Carol Bowne knew her best shot at defending herself from a violent ex was a gun, and not a piece of paper. And it was paperwork that left her unprotected when Michael Eitel showed up at her New Jersey home last week and stabbed her to death, say Second Amendment advocates, who charge local police routinely sit on firearms applications they are supposed to rule on within 30 days.
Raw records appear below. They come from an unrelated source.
(* ===== verification/StmGraphStep.v ===== *)
(** * The events of the scheduler and its invariant

    What each event does to the phases and the tokens. *)
From S2P Require Import Prelude Bytes Types Fees WriteSet Effects ExecScope StmMv StmView StmWorker StmTouch StmPredict StmGraph StmGraphInv.
Import BlockCtx (node, set_node).

Section events.
Context (cfg : PoolConfig) (dp : nat → list nat) `{!Deps dp}.

Abbreviation Inv := (Inv cfg dp).
Abbreviation inv := (inv cfg dp).

(** ** Tokens *)

Lemma occ_ats q l r j : NoDup l → occ (KAt r j) (KAt q <$> l) = ind (j ∈ l ∧ r = q).
Proof.
  induction 1 as [|x l Hx _ IH]; cbn; [by rewrite ind_false by set_solver|]. rewrite IH. clear IH. unfold ind.
  repeat case_decide; simplify_eq; try lia; exfalso; set_solver.
Qed.

Lemma occ_ats_other q l t : is_at t = false → occ t (KAt q <$> l) = 0.
Proof. intros Ht. apply occ_zero. intros (i & -> & _)%list_elem_of_fmap. done. Qed.

Lemma inv_hand g ph c q l F : inv g ph c ((KAt q <$> l) ++ F) → in_hand q = true → NoDup l ∧ ∀ i, i ∈ l → ph i = q.
Proof.
  intros Hi Hq. pose proof (at_hand _ _ _ _ (iv_places _ _ _ _ _ _ Hi) q) as Hh. split.
  - apply occ_NoDup. intros i. specialize (Hh i Hq). rewrite occ_app in Hh.
    assert (occ (KAt q i) (KAt q <$> l) = occ i l) as Heq.
    { clear. induction l as [|x l IH]; cbn; [done|]. rewrite IH. f_equal. apply ind_iff. split; [by intros [=]|by intros ->]. }
    rewrite Heq in Hh. unfold ind in Hh. case_decide; lia.
  - intros i Hin. specialize (Hh i Hq). destruct (decide (ph i = q)); [done|]. rewrite ind_false in Hh by done. apply occ_zero in Hh. set_solver.
Qed.

(** A move from hand to hand. *)
Lemma hand_swap q p l F : NoDup l → ∀ r j, in_hand r = true →
  occ (KAt r j) ((KAt p <$> l) ++ F) + ind (j ∈ l ∧ r = q) = occ (KAt r j) ((KAt q <$> l) ++ F) + ind (j ∈ l ∧ r = p).
Proof. intros Hl r j _. rewrite !occ_app, !occ_ats by done. lia. Qed.

Lemma hand_drop q p l F : NoDup l → in_hand p = false → ∀ r j, in_hand r = true →
  occ (KAt r j) F + ind (j ∈ l ∧ r = q) = occ (KAt r j) ((KAt q <$> l) ++ F) + ind (j ∈ l ∧ r = p).
Proof. intros Hl Hp r j Hr. rewrite !occ_app, !occ_ats by done. rewrite (ind_false (j ∈ l ∧ r = p)); [lia|]. intros [_ ->]. congruence. Qed.

Lemma hand_add q p l F : NoDup l → in_hand q = false → ∀ r j, in_hand r = true →
  occ (KAt r j) ((KAt p <$> l) ++ F) + ind (j ∈ l ∧ r = q) = occ (KAt r j) F + ind (j ∈ l ∧ r = p).
Proof. intros Hl Hp r j Hr. rewrite !occ_app, !occ_ats by done. rewrite (ind_false (j ∈ l ∧ r = q)); [lia|]. intros [_ ->]. congruence. Qed.

Lemma others_swap q p l l' F t : is_at t = false → occ t ((KAt p <$> l') ++ F) = occ t ((KAt q <$> l) ++ F).
Proof. intros Ht. by rewrite !occ_app, !occ_ats_other. Qed.

Lemma others_drop q l F t : is_at t = false → occ t F = occ t ((KAt q <$> l) ++ F).
Proof. intros Ht. by rewrite !occ_app, !occ_ats_other. Qed.
Lemma ev_fifo_ready w i :
  event [KWork i w; KAt PPop i] (FifoReady i) (λ r h, h = if r then [KAt PRun i; KOwner w] else [KWork i w; KAt PPop i]).
Proof.
  intros budget c F (g & ph & Hi). cbn. destruct (fifo_ready_now c i) eqn:Ef; [|eexists; split; [by exists g, ph|done]].
  eexists. split; [|done]. destruct (inv_sound _ _ _ _ (KWork i w) Hi) as [_ Hw]; [set_solver|]. apply inv_drop in Hi; [|done]. change ([KAt PPop i] ++ F) with (KAt PPop i :: F) in Hi.
  pose proof (hand_phase _ _ _ _ _ _ Hi eq_refl) as Hphi. destruct (pop_mode _ _ _ _ _ Hi Hphi) as [Hb _].
  destruct (pops_end g ph c i w PRun F Hi Hw ltac:(done) (KAt PRun i) eq_refl) as [Ho Hps].
  exists g, (upd ph [i] PRun). apply (inv_queue_move g ph c _ (KAt PPop i :: F) (KAt PRun i :: KOwner w :: F) i PPop PRun); try done; auto.
  - intros t Ht Hne. cbn. rewrite !ind_false; try done; by intros ->.
  - intros r j Hr. cbn. rewrite (ind_false (_ = KOwner w)), !ind_hand by done. lia.
  - intros w' j. by rewrite !ind_false by (by intros [_ ?]).
  - intros w' l1 j l2 x Hq Hx. destruct (qu_order _ _ _ _ _ (iv_queued _ _ _ _ _ _ Hi) _ _ _ _ _ Hq Hx) as [Ht|?]; [left; apply taken_upd; auto|by right].
  - intros _. apply (released_closure g ph c (KAt PPop i :: F)); [done|by rewrite Hphi|]. by eapply fifo_ready_ran.
Qed.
Bowne, 39, had a restraining order against Eitel when he killed her in her driveway last Wednesday, but she was still waiting for Berlin Township Police Chief Leonard Check to approve the gun permit she had applied for on April 21. Tragically, she had gone to the township police department just two days before her death to check on the status of her languishing application. In another indication of her fear of Eitel, Bowne had recently installed surveillance cameras around her home, and the equipment recorded the 45-year-old ex-con attacking her as she arrived home and got out of her car.
"She should have been granted that permit in a timely matter, especially given her status as a domestic violence victim," said Evan Nappen, a New Jersey-based attorney who specializes in Second Amendment cases.
New Jersey's gun laws are among the nation's strictest, but law-abiding citizens are eligible to purchase and possess handguns after filling out forms available at their local police stations, submitting to a background check on any possible criminal history or mental health issues, giving fingerprints and paying a fee. Once those steps are taken, local police conduct a 14-point investigation and the chief is supposed to approve or deny for cause within 30 days.